La réduction de la fracture qui s’est opérée entre une Tunisie émergente et une Tunisie délaissée, par une décentralisation astucieuse, est une priorité. Je crois à la nécessité d’un exécutif central fort, mais partageant le pouvoir avec des régions elles-mêmes fortes. Cette décentralisation, dans un cadre macro-économique sainement géré, favorisée par une politique ambitieuse d’investissements en infrastructures (routières, scolaires, sociales), mobilisant les sympathies financières que nous avons auprès de tant de bailleurs de fonds internationaux, intégrant enfin la dimension écologique du développement, peut être un projet formidablement fédérateur.

Je crois également en un Etat capable de mobiliser l’ensemble des énergies créatrices en favorisant l’entrepreneuriat en amont, au travers d’une politique de co-investiseemnt et de réels partenariats public-privé, et en aval, au travers d’une réelle politique de soutien aux PME au travers des marchés publics. Je crois enfin en une économie solidaire, solidarité entre les régions mais également solidarité entre les citoyens notamment au travers d’une politique fiscale plus efficace et plus juste.

Notre seconde priorité, c’est de nous éloigner des extrêmes : nous ne sommes ni extrêmement Européens, ni extrêmement Musulmans, ni extrêmement Arabes, ni extrêmement collectivistes ; nous sommes juste extrêmement Tunisiens ! Nous avons su nous enrichir des apports berbères, phéniciens, vandales, arabes, andalous, espagnols, ottomans, italiens, français et nous avons su digérer tous ces apports pour en faire la singularité tunisienne. Un pays arabe et musulman à la culture dotée d’une infinité de facettes.

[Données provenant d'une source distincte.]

(** C6.  A dense record combined with a sparse tensor, and a sparse
    record combined with a dense tensor, raise the [ValueError] "Cannot
    concatenate sparse and dense features."; neither tensor is
    converted. *)
Theorem C6_mixed_sparsity_fails (a : ndarray) (m : spmatrix)
    (ty ty' o o' attr attr' : string) :
  combine_with_features (mkFeatures (PyNdarray a) ty o attr) (PySpmatrix m)
    = Raise (ValueError CannotConcatenateSparseAndDense)
  ∧ combine_with_features (mkFeatures (PySpmatrix m) ty' o' attr') (PyNdarray a)
    = Raise (ValueError CannotConcatenateSparseAndDense).
Proof. split; reflexivity. Qed.

(** *** Horizontal concatenation *)

Lemma np_concatenate_len (a b : ndarray) :
  nd_len a = nd_len b → nd_len (np_concatenate a b) = nd_len a.
Proof.
  unfold nd_len, np_concatenate; simpl. intros H.
  rewrite length_zip_with. lia.
Qed.

Lemma np_concatenate_wf (a b : ndarray) :
  nd_wf a → nd_wf b → nd_wf (np_concatenate a b).
Proof.
  unfold nd_wf, np_concatenate; simpl.
  generalize (nd_cols a) (nd_cols b); intros wa wb.
  generalize (nd_rows b). induction (nd_rows a) as [|ra ras IH];
    intros [|rb rbs] Ha Hb; simpl; try constructor.
  - rewrite length_app. inversion Ha; inversion Hb; subst. lia.
  - inversion Ha; inversion Hb; subst. by apply IH.
Qed.

Lemma np_concatenate_row (a b : ndarray) (i : nat) (ra rb : list Qc) :
  nd_rows a !! i = Some ra → nd_rows b !! i = Some rb →
  nd_rows (np_concatenate a b) !! i = Some (ra ++ rb)%list.
Proof.
  intros Ha Hb. unfold np_concatenate; simpl.
  rewrite lookup_zip_with, Ha; simpl. by rewrite Hb.
Qed.

Lemma np_concatenate_assoc (a b c : ndarray) :
  np_concatenate (np_concatenate a b) c = np_concatenate a (np_concatenate b c).
Proof.
  unfold np_concatenate; simpl. f_equal; [lia|].
  generalize (nd_rows b) (nd_rows c).
  induction (nd_rows a) as [|ra ras IH]; intros [|rb rbs] [|rc rcs]; simpl; try done.
  by rewrite IH, (assoc_L app).
Qed.

Lemma sp_entry_app (d1 d2 : list (nat * nat * Qc)) (r c1 c2 i j : nat) :
  sp_entry (SpMatrix r c1 (d1 ++ d2)) i j
  = (sp_entry (SpMatrix r c2 d1) i j + sp_entry (SpMatrix r c2 d2) i j)%Qc.
Proof.
  unfold sp_entry; simpl. induction d1 as [|[[i' j'] v] d1 IH]; simpl.
  - by rewrite Qcplus_0_l.
  - case_bool_decide; [|done]. rewrite IH. by rewrite Qcplus_assoc.
Qed.

Lemma sp_entry_outside (m : spmatrix) (i j : nat) :
  sp_wf m → sp_ncols m ≤ j → sp_entry m i j = 0%Qc.
Proof.
  unfold sp_wf, sp_entry. induction 1 as [|[[i' j'] v] d Hx _ IH]; intros Hj; simpl.
  - done.
  - rewrite bool_decide_eq_false_2 by lia. by apply IH.
Qed.

Lemma sp_entry_shift_left (d : list (nat * nat * Qc)) (r c k i j : nat) :
  j < k → sp_entry (SpMatrix r c (map (sp_shift k) d)) i j = 0%Qc.
Proof.
  intros Hj. unfold sp_entry; simpl. induction d as [|[[i' j'] v] d IH]; simpl.
  - done.
  - by rewrite bool_decide_eq_false_2 by lia.
Qed.

Lemma sp_entry_shift_right (d : list (nat * nat * Qc)) (r r' c c' k i j : nat) :
  k ≤ j →
  sp_entry (SpMatrix r c (map (sp_shift k) d)) i j
  = sp_entry (SpMatrix r' c' d) i (j - k).
Proof.
  intros Hj. unfold sp_entry; simpl. induction d as [|[[i' j'] v] d IH]; simpl.
  - done.
  - rewrite IH.
    destruct (decide (i' = i ∧ j' = j - k)) as [[-> ->]|Hne].
    + rewrite !bool_decide_eq_true_2; [done | done | split; [done | lia]].
    + rewrite !bool_decide_eq_false_2; [done | done | lia].
Qed.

A l’heure où nous faisons, pour notre avenir, des choix majeurs, structurant et engageant, nous devons être pleinement conscients de cette singularité, de ce désir de « vivre et travailler ensemble », qui est plus fort que nos contradictions, plus fort que nos antagonismes. Nous devons l’entretenir, comme un leg que nous avons reçu de nos ainés et que nous devons transmettre à nos enfants.